Democrats and others have argued that Trump has behaved outrageously in relation to
the documents and that the case should end with a prosecution. Trump and his
defenders have played down the affair, characterizing it as either politically
motivated or blown out of proportion.
Trump’s lawyers appeared to principally advance the argument that the justice
department’s request last week to Cannon to regain access to about 100 documents
marked classified should not be granted, because Trump may have secretly
declassified those documents.
The FBI seized from Mar-a-Lago about 11,000 documents and 48 empty folders marked
classified.

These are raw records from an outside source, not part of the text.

(** * minifyImage: the conversion-and-compression pipeline of [badge.js]

    A shallow embedding of [badge.js] and the properties its specification
    states about it.

    The program is a Node.js script.  Its own functions are embedded one by
    one, under their source names.  What it calls but does not define (Node's
    [path] module, [sharp], [axios], [glob], [fs/promises], the environment
    variable) is taken as an interface: the [path] functions as the class
    [PathLib], everything that performs I/O as the oracle record [Env].

    Asynchrony is modelled as Node runs it: one callback at a time, the
    continuations after it (micro-tasks) run to the next [await] before any
    other I/O completion is delivered.  A machine state holds the pending
    derivative tasks; one machine step delivers one I/O completion, chosen by
    the schedule. *)

From Stdlib Require Import ZArith String Ascii Bool Lia.
From Stdlib.Strings Require Import Byte.
From stdpp Require Import base list strings gmap.

Local Open Scope string_scope.

(** ** Strings *)

(** [String.prototype.toLowerCase], on the ASCII letters.  The extension is
    only ever compared with [".png"], [".jpg"] and [".jpeg"]; no character
    outside ASCII lower-cases to one of the letters of these three words, so
    the ASCII rule decides the comparisons exactly as the full Unicode rule
    does. *)
Definition lower_ascii (c : ascii) : ascii :=
  let n := nat_of_ascii c in
  if (65 <=? n)%nat && (n <=? 90)%nat then ascii_of_nat (n + 32) else c.
Lemma elem_of_iter_children f i cs q x :
  (q, x) ∈ iter_children f i cs
  ↔ ∃ k c p, q = (i + k)%nat :: p ∧ cs !! k = Some c ∧ (p, x) ∈ f c.
Proof.
  revert i. induction cs as [|c cs IH]; intros i; simpl.
  - rewrite elem_of_nil. split; [done|]. by intros (k & ? & ? & _ & ? & _).
  - rewrite elem_of_app, list_elem_of_fmap, IH. split.
    + intros [([p y] & [= -> ->] & Hin)|(k & c' & p & -> & Hk & Hin)].
      * exists 0%nat, c, p. by rewrite Nat.add_0_r.
      * exists (S k), c', p. split_and!; [f_equal; lia|done..].
    + intros ([|k] & c' & p & -> & Hk & Hin); simpl in Hk.
      * left. injection Hk as ->. exists (p, x). by rewrite Nat.add_0_r.
      * right. exists k, c', p. split_and!; [f_equal; lia|done..].
Qed.

(** [iter] yields the elements of the tree that carry the tag, each
    with its position. *)
Lemma elem_of_iter t e p x :
  (p, x) ∈ iter t e ↔ lookup_path e p = Some x ∧ tag x = t.
Proof.
  revert p. induction e as [t' a tx tl cs IH] using Element_ind; intros p.
  rewrite iter_unfold, elem_of_app, elem_of_iter_children. simpl.
  rewrite Forall_lookup in IH. split.
  - intros [Hself|(k & c & p' & -> & Hk & Hin)].
    + case_decide; [|by apply elem_of_nil in Hself].
      by apply list_elem_of_singleton in Hself as [= -> ->].
    + apply (IH k c Hk) in Hin as [Hx Ht]. simpl. by rewrite Hk.
  - intros [Hx Ht]. destruct p as [|k p']; simpl in Hx.
    + injection Hx as <-. left. simpl in Ht. rewrite decide_True by done.
      apply list_elem_of_here.
    + destruct (cs !! k) as [c|] eqn:Hk; [|done]. simpl in Hx.
      right. exists k, c, p'. split_and!; [done..|]. by apply (IH k c Hk).
Qed.

Lemma doc_lt_irrefl p : ¬ doc_lt p p.
Proof.
  induction p as [|i p IH]; simpl; [tauto|].
  intros [?|[_ ?]]; [lia|by apply IH].
Qed.

Lemma doc_lt_trans p q r : doc_lt p q → doc_lt q r → doc_lt p r.
Proof.
  revert q r. induction p as [|i p IH]; intros [|j q] [|k r]; simpl; try done.
  intros [?|[-> ?]] [?|[-> ?]]; [left; lia..|]. right. split; [done|]. by eapply IH.
Qed.

Lemma iter_children_sorted f i cs :
  Forall (λ c, StronglySorted doc_lt (f c).*1) cs →
  StronglySorted doc_lt (iter_children f i cs).*1.
Proof.
  intros Hcs. revert i. induction Hcs as [|c cs Hc _ IH]; intros i; simpl.
  - constructor.
  - rewrite fmap_app. apply StronglySorted_app_2.
    + intros p q Hp Hq.
      apply list_elem_of_fmap in Hp as ([p' x] & -> & Hp).
      apply list_elem_of_fmap in Hp as ([p'' x'] & [= -> ->] & Hp).
      apply list_elem_of_fmap in Hq as ([q' y] & -> & Hq).
      apply elem_of_iter_children in Hq as (k & ? & q'' & -> & _).
      simpl. left. lia.
    + rewrite <-list_fmap_compose.
      change (fst ∘ under i) with (cons i ∘ (fst : list nat * Element → _)).
      rewrite list_fmap_compose.
      apply (StronglySorted_fmap _ doc_lt); [|done].
      intros p q Hpq. simpl. by right.
    + apply IH.
Qed.

(** [iter] yields the elements in document order, none of them twice. *)
Lemma iter_sorted t e : StronglySorted doc_lt (iter t e).*1.
Proof.
  induction e as [t' a tx tl cs IH] using Element_ind.
  rewrite iter_unfold, fmap_app. simpl.
  apply StronglySorted_app_2.
  - intros p q Hp Hq. case_decide; [|by apply elem_of_nil in Hp].
    apply list_elem_of_singleton in Hp as ->.
    apply list_elem_of_fmap in Hq as ([q' y] & -> & Hq).
    by apply elem_of_iter_children in Hq as (k & ? & q'' & -> & _).
  - case_decide; repeat constructor.
  - by apply iter_children_sorted.
Qed.

(** The element the search starts at is the only one that
    [findall_descendants] leaves out. *)
Lemma findall_descendants_children t e :
  findall_descendants t e = iter_children (iter t) 0 (children e).
Proof.
  unfold findall_descendants. rewrite iter_unfold, filter_app.
  replace (filter _ (if decide (tag e = t) then [([], e)] else [])) with
    (@nil (list nat * Element)) by (by case_decide).
  simpl. apply filter_all.
  apply Forall_forall. intros [q x] Hq.
  by apply elem_of_iter_children in Hq as (k & ? & q' & -> & _).
Qed.

Lemma elem_of_findall_descendants t e p x :
  (p, x) ∈ findall_descendants t e
  ↔ p ≠ [] ∧ lookup_path e p = Some x ∧ tag x = t.
Proof.
  unfold findall_descendants.
  rewrite list_elem_of_filter, elem_of_iter. simpl. tauto.
Qed.

Lemma findall_descendants_sorted t e :
  StronglySorted doc_lt (findall_descendants t e).*1.
Proof.
  rewrite findall_descendants_children. apply iter_children_sorted.
  apply Forall_forall. intros c _. apply iter_sorted.
Qed.

Lemma findall_descendants_NoDup t e : NoDup (findall_descendants t e).*1.
Proof.
  eapply sorted_NoDup; [|apply findall_descendants_sorted].
  intros p. apply doc_lt_irrefl.
Qed.

End Trees.

(** ** Counting a tag in a text *)

Section Occurrences.

Implicit Types (c : N) (s t p u : list N).

(** A text [p] without the separator does not run across it. *)
Lemma starts_with_sep p s t c :
  c ∉ p → starts_with p (s ++ c :: t) = starts_with p s.
Proof.
  revert s. induction p as [|a p IH]; intros s Hc; [done|].
  apply not_elem_of_cons in Hc as [Hca Hc].
  destruct s as [|b s]; simpl.
  - by rewrite (proj2 (N.eqb_neq a c)).
  - by rewrite IH.
Qed.

Lemma occurrences_sep p s t c :
  p ≠ [] → c ∉ p →
  occurrences p (s ++ c :: t) = (occurrences p s + occurrences p t)%nat.
Proof.
  intros Hp Hc. induction s as [|b s IH].
  - destruct p as [|a p]; [done|].
    apply not_elem_of_cons in Hc as [Hca Hc].
    simpl. by rewrite (proj2 (N.eqb_neq a c)).
  - change ((b :: s) ++ c :: t) with (b :: (s ++ c :: t)).
    cbn [occurrences]. rewrite IH.
    change (b :: s ++ c :: t) with ((b :: s) ++ c :: t).
    rewrite starts_with_sep by done. lia.
Qed.

(** In fragments joined by a separator, a text without the separator
    occurs as often as in the fragments taken one by one. *)
Lemma occurrences_join p c parts :
  p ≠ [] → c ∉ p →
  occurrences p (join [c] parts) = sum_list_with (occurrences p) parts.
Proof.
  intros Hp Hc. induction parts as [|s [|s' parts] IH]; simpl in *.
  - done.
  - lia.
  - by rewrite occurrences_sep, IH.
Qed.

Lemma clash_starts_with p u t : clash p u = true → starts_with p (u ++ t) = false.
Proof.
  revert u. induction p as [|a p IH]; intros [|b u]; simpl; try done.
  destruct (a =? b); simpl; [apply IH|done].
Qed.

Lemma occurrences_inert p s t :
  inert p s = true → occurrences p (s ++ t) = occurrences p t.
Proof.
  induction s as [|b s IH]; [done|].
  cbn [inert]. intros [Hc Hs]%andb_true_iff.
  change ((b :: s) ++ t) with (b :: (s ++ t)). cbn [occurrences].
  change (b :: (s ++ t)) with ((b :: s) ++ t).
  by rewrite clash_starts_with, IH.
Qed.

Lemma inert_no_head a p s : a ∉ s → inert (a :: p) s = true.
Proof.
  induction s as [|b s IH]; [done|].
  intros [Hab Hs]%not_elem_of_cons. simpl.
  by rewrite (proj2 (N.eqb_neq a b)), IH.
Qed.

End Occurrences.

The risk assessment into the empty folders, for instance, was to be
completed by the FBI – but Cannon’s order threw that review into limbo, the justice
department said.
But in the new filing, Trump’s lawyers – without explicitly stating so – suggested
that the special master needed to examine those 100 documents for potential
privilege protections before prosecutors or the FBI could look at them, because
Trump may have declassified them.
The question about whether the documents seized from Mar-a-Lago marked classified –
even after Trump’s lawyers represented to the government it had complied with a
subpoena demanding any documents marked classified – were actually declassified has
become a central issue in the case.
For weeks, Trump and his allies have claimed the documents marked classified stored
at Mar-a-Lago were declassified subject to a “standing declassification order” –
though his lawyers have never actually said this in court filings, which require
statements to be wholly truthful.
The latest filing from the Trump legal team, as with previous court submissions,
once more danced around whether Trump actually declassified the materials without
cutting either way, and left unclear whether he had actually designated some of the
seized materials personal records.
The Trump legal team in the filing offered a particularly unusual reading of the
Presidential Records Act, on which the entire legal argument is based, claiming the
provision that says the National Archives “shall” become the custodian of
presidential records, did not mean that it “must”.